Aim of the task | Would you transcribe all of the data exactly, down to the last character?

(Stored data entries)
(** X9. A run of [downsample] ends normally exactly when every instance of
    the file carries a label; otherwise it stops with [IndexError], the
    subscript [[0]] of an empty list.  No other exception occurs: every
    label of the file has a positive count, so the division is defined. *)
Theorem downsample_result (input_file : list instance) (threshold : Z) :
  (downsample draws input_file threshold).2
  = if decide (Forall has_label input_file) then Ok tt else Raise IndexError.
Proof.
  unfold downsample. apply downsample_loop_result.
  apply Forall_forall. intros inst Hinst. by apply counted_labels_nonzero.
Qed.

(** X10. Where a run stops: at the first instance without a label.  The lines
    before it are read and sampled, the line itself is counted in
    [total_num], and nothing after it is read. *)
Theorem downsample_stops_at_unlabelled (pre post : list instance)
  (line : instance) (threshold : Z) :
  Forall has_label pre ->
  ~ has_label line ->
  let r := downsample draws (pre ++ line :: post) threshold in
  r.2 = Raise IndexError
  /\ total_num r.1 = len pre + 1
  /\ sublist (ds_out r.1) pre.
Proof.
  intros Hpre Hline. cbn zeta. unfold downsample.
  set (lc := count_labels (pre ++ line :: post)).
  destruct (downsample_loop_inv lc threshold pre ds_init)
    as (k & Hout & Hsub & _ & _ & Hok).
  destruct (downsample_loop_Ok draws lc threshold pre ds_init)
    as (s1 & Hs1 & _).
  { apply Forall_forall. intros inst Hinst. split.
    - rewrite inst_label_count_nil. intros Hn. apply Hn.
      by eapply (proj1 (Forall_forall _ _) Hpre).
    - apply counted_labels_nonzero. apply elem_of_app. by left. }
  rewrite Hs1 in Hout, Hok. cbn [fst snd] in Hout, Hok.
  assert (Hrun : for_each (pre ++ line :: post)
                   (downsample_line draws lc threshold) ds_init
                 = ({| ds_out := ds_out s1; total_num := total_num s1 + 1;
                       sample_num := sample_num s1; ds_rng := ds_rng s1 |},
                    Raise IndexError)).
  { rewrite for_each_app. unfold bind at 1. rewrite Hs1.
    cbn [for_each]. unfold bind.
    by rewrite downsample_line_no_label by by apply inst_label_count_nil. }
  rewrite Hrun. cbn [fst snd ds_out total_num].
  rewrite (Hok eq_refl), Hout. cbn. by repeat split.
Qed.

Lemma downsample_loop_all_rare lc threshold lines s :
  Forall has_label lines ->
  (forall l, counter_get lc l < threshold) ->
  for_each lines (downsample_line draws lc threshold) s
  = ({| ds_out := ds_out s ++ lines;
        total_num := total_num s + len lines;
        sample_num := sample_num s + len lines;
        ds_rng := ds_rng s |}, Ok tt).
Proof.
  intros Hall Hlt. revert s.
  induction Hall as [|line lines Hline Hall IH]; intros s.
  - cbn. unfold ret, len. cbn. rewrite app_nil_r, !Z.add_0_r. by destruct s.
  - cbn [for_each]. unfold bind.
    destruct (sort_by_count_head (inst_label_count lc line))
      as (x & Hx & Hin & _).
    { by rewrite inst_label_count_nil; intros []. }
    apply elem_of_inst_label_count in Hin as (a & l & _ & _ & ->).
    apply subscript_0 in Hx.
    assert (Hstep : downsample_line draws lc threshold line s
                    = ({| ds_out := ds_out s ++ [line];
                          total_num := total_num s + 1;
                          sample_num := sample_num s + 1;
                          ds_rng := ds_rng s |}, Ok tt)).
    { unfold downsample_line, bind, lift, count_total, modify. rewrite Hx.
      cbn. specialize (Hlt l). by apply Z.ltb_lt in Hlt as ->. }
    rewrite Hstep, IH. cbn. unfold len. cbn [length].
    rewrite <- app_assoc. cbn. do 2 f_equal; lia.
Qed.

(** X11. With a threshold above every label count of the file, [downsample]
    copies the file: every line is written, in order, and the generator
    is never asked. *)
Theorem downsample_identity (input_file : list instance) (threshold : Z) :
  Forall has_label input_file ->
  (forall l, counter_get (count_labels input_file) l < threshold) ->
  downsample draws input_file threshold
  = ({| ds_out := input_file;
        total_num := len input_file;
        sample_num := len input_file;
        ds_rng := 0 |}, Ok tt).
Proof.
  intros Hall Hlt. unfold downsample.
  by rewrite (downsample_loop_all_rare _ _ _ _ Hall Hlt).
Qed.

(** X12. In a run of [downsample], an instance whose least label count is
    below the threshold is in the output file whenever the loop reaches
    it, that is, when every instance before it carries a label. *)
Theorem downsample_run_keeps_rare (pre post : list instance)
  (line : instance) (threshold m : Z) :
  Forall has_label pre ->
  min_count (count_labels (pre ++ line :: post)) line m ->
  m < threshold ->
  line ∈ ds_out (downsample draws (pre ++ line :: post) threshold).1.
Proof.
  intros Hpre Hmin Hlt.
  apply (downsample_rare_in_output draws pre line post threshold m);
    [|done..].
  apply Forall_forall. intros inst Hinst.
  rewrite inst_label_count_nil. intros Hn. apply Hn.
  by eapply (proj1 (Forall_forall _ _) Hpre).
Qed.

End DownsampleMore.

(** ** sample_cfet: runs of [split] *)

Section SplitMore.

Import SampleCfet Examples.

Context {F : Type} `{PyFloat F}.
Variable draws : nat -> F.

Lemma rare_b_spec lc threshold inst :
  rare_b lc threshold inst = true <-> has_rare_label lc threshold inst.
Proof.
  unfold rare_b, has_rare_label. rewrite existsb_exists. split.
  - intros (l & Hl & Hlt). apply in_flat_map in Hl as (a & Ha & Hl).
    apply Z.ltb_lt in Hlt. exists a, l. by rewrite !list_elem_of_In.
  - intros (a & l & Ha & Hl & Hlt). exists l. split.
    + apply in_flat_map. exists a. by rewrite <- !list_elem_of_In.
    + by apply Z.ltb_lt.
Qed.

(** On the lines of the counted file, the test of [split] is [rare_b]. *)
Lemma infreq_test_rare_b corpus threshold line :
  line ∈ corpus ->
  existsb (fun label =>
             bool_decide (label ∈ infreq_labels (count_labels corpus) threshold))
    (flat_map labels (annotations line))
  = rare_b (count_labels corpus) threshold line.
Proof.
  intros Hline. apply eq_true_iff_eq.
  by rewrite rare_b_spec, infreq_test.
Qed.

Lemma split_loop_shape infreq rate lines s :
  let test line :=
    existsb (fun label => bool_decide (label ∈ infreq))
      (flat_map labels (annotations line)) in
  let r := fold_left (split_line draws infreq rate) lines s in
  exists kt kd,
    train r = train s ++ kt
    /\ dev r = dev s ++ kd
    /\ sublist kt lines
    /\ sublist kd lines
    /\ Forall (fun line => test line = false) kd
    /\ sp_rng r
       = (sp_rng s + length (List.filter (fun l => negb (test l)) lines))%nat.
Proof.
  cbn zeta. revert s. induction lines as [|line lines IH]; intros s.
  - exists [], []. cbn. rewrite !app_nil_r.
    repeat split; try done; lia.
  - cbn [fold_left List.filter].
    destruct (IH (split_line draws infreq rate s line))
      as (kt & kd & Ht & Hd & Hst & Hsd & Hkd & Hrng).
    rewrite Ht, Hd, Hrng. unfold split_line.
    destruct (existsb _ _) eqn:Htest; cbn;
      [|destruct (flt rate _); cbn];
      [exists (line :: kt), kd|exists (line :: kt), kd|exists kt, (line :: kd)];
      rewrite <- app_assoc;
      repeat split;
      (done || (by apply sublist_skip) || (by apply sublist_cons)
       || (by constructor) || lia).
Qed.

Result for this exercise |
(** X9. A run of [downsample] ends normally exactly when every instance of
    the file carries a label; otherwise it stops with [IndexError], the
    subscript [[0]] of an empty list.  No other exception occurs: every
    label of the file has a positive count, so the division is defined. *)
Theorem downsample_result (input_file : list instance) (threshold : Z) :
  (downsample draws input_file threshold).2
  = if decide (Forall has_label input_file) then Ok tt else Raise IndexError.
Proof.
  unfold downsample. apply downsample_loop_result.
  apply Forall_forall. intros inst Hinst. by apply counted_labels_nonzero.
Qed.

(** X10. Where a run stops: at the first instance without a label.  The lines
    before it are read and sampled, the line itself is counted in
    [total_num], and nothing after it is read. *)
Theorem downsample_stops_at_unlabelled (pre post : list instance)
  (line : instance) (threshold : Z) :
  Forall has_label pre ->
  ~ has_label line ->
  let r := downsample draws (pre ++ line :: post) threshold in
  r.2 = Raise IndexError
  /\ total_num r.1 = len pre + 1
  /\ sublist (ds_out r.1) pre.
Proof.
  intros Hpre Hline. cbn zeta. unfold downsample.
  set (lc := count_labels (pre ++ line :: post)).
  destruct (downsample_loop_inv lc threshold pre ds_init)
    as (k & Hout & Hsub & _ & _ & Hok).
  destruct (downsample_loop_Ok draws lc threshold pre ds_init)
    as (s1 & Hs1 & _).
  { apply Forall_forall. intros inst Hinst. split.
    - rewrite inst_label_count_nil. intros Hn. apply Hn.
      by eapply (proj1 (Forall_forall _ _) Hpre).
    - apply counted_labels_nonzero. apply elem_of_app. by left. }
  rewrite Hs1 in Hout, Hok. cbn [fst snd] in Hout, Hok.
  assert (Hrun : for_each (pre ++ line :: post)
                   (downsample_line draws lc threshold) ds_init
                 = ({| ds_out := ds_out s1; total_num := total_num s1 + 1;
                       sample_num := sample_num s1; ds_rng := ds_rng s1 |},
                    Raise IndexError)).
  { rewrite for_each_app. unfold bind at 1. rewrite Hs1.
    cbn [for_each]. unfold bind.
    by rewrite downsample_line_no_label by by apply inst_label_count_nil. }
  rewrite Hrun. cbn [fst snd ds_out total_num].
  rewrite (Hok eq_refl), Hout. cbn. by repeat split.
Qed.

Lemma downsample_loop_all_rare lc threshold lines s :
  Forall has_label lines ->
  (forall l, counter_get lc l < threshold) ->
  for_each lines (downsample_line draws lc threshold) s
  = ({| ds_out := ds_out s ++ lines;
        total_num := total_num s + len lines;
        sample_num := sample_num s + len lines;
        ds_rng := ds_rng s |}, Ok tt).
Proof.
  intros Hall Hlt. revert s.
  induction Hall as [|line lines Hline Hall IH]; intros s.
  - cbn. unfold ret, len. cbn. rewrite app_nil_r, !Z.add_0_r. by destruct s.
  - cbn [for_each]. unfold bind.
    destruct (sort_by_count_head (inst_label_count lc line))
      as (x & Hx & Hin & _).
    { by rewrite inst_label_count_nil; intros []. }
    apply elem_of_inst_label_count in Hin as (a & l & _ & _ & ->).
    apply subscript_0 in Hx.
    assert (Hstep : downsample_line draws lc threshold line s
                    = ({| ds_out := ds_out s ++ [line];
                          total_num := total_num s + 1;
                          sample_num := sample_num s + 1;
                          ds_rng := ds_rng s |}, Ok tt)).
    { unfold downsample_line, bind, lift, count_total, modify. rewrite Hx.
      cbn. specialize (Hlt l). by apply Z.ltb_lt in Hlt as ->. }
    rewrite Hstep, IH. cbn. unfold len. cbn [length].
    rewrite <- app_assoc. cbn. do 2 f_equal; lia.
Qed.

(** X11. With a threshold above every label count of the file, [downsample]
    copies the file: every line is written, in order, and the generator
    is never asked. *)
Theorem downsample_identity (input_file : list instance) (threshold : Z) :
  Forall has_label input_file ->
  (forall l, counter_get (count_labels input_file) l < threshold) ->
  downsample draws input_file threshold
  = ({| ds_out := input_file;
        total_num := len input_file;
        sample_num := len input_file;
        ds_rng := 0 |}, Ok tt).
Proof.
  intros Hall Hlt. unfold downsample.
  by rewrite (downsample_loop_all_rare _ _ _ _ Hall Hlt).
Qed.

(** X12. In a run of [downsample], an instance whose least label count is
    below the threshold is in the output file whenever the loop reaches
    it, that is, when every instance before it carries a label. *)
Theorem downsample_run_keeps_rare (pre post : list instance)
  (line : instance) (threshold m : Z) :
  Forall has_label pre ->
  min_count (count_labels (pre ++ line :: post)) line m ->
  m < threshold ->
  line ∈ ds_out (downsample draws (pre ++ line :: post) threshold).1.
Proof.
  intros Hpre Hmin Hlt.
  apply (downsample_rare_in_output draws pre line post threshold m);
    [|done..].
  apply Forall_forall. intros inst Hinst.
  rewrite inst_label_count_nil. intros Hn. apply Hn.
  by eapply (proj1 (Forall_forall _ _) Hpre).
Qed.

End DownsampleMore.

(** ** sample_cfet: runs of [split] *)

Section SplitMore.

Import SampleCfet Examples.

Context {F : Type} `{PyFloat F}.
Variable draws : nat -> F.

Lemma rare_b_spec lc threshold inst :
  rare_b lc threshold inst = true <-> has_rare_label lc threshold inst.
Proof.
  unfold rare_b, has_rare_label. rewrite existsb_exists. split.
  - intros (l & Hl & Hlt). apply in_flat_map in Hl as (a & Ha & Hl).
    apply Z.ltb_lt in Hlt. exists a, l. by rewrite !list_elem_of_In.
  - intros (a & l & Ha & Hl & Hlt). exists l. split.
    + apply in_flat_map. exists a. by rewrite <- !list_elem_of_In.
    + by apply Z.ltb_lt.
Qed.

(** On the lines of the counted file, the test of [split] is [rare_b]. *)
Lemma infreq_test_rare_b corpus threshold line :
  line ∈ corpus ->
  existsb (fun label =>
             bool_decide (label ∈ infreq_labels (count_labels corpus) threshold))
    (flat_map labels (annotations line))
  = rare_b (count_labels corpus) threshold line.
Proof.
  intros Hline. apply eq_true_iff_eq.
  by rewrite rare_b_spec, infreq_test.
Qed.

Lemma split_loop_shape infreq rate lines s :
  let test line :=
    existsb (fun label => bool_decide (label ∈ infreq))
      (flat_map labels (annotations line)) in
  let r := fold_left (split_line draws infreq rate) lines s in
  exists kt kd,
    train r = train s ++ kt
    /\ dev r = dev s ++ kd
    /\ sublist kt lines
    /\ sublist kd lines
    /\ Forall (fun line => test line = false) kd
    /\ sp_rng r
       = (sp_rng s + length (List.filter (fun l => negb (test l)) lines))%nat.
Proof.
  cbn zeta. revert s. induction lines as [|line lines IH]; intros s.
  - exists [], []. cbn. rewrite !app_nil_r.
    repeat split; try done; lia.
  - cbn [fold_left List.filter].
    destruct (IH (split_line draws infreq rate s line))
      as (kt & kd & Ht & Hd & Hst & Hsd & Hkd & Hrng).
    rewrite Ht, Hd, Hrng. unfold split_line.
    destruct (existsb _ _) eqn:Htest; cbn;
      [|destruct (flt rate _); cbn];
      [exists (line :: kt), kd|exists (line :: kt), kd|exists kt, (line :: kd)];
      rewrite <- app_assoc;
      repeat split;
      (done || (by apply sublist_skip) || (by apply sublist_cons)
       || (by constructor) || lia).
Qed.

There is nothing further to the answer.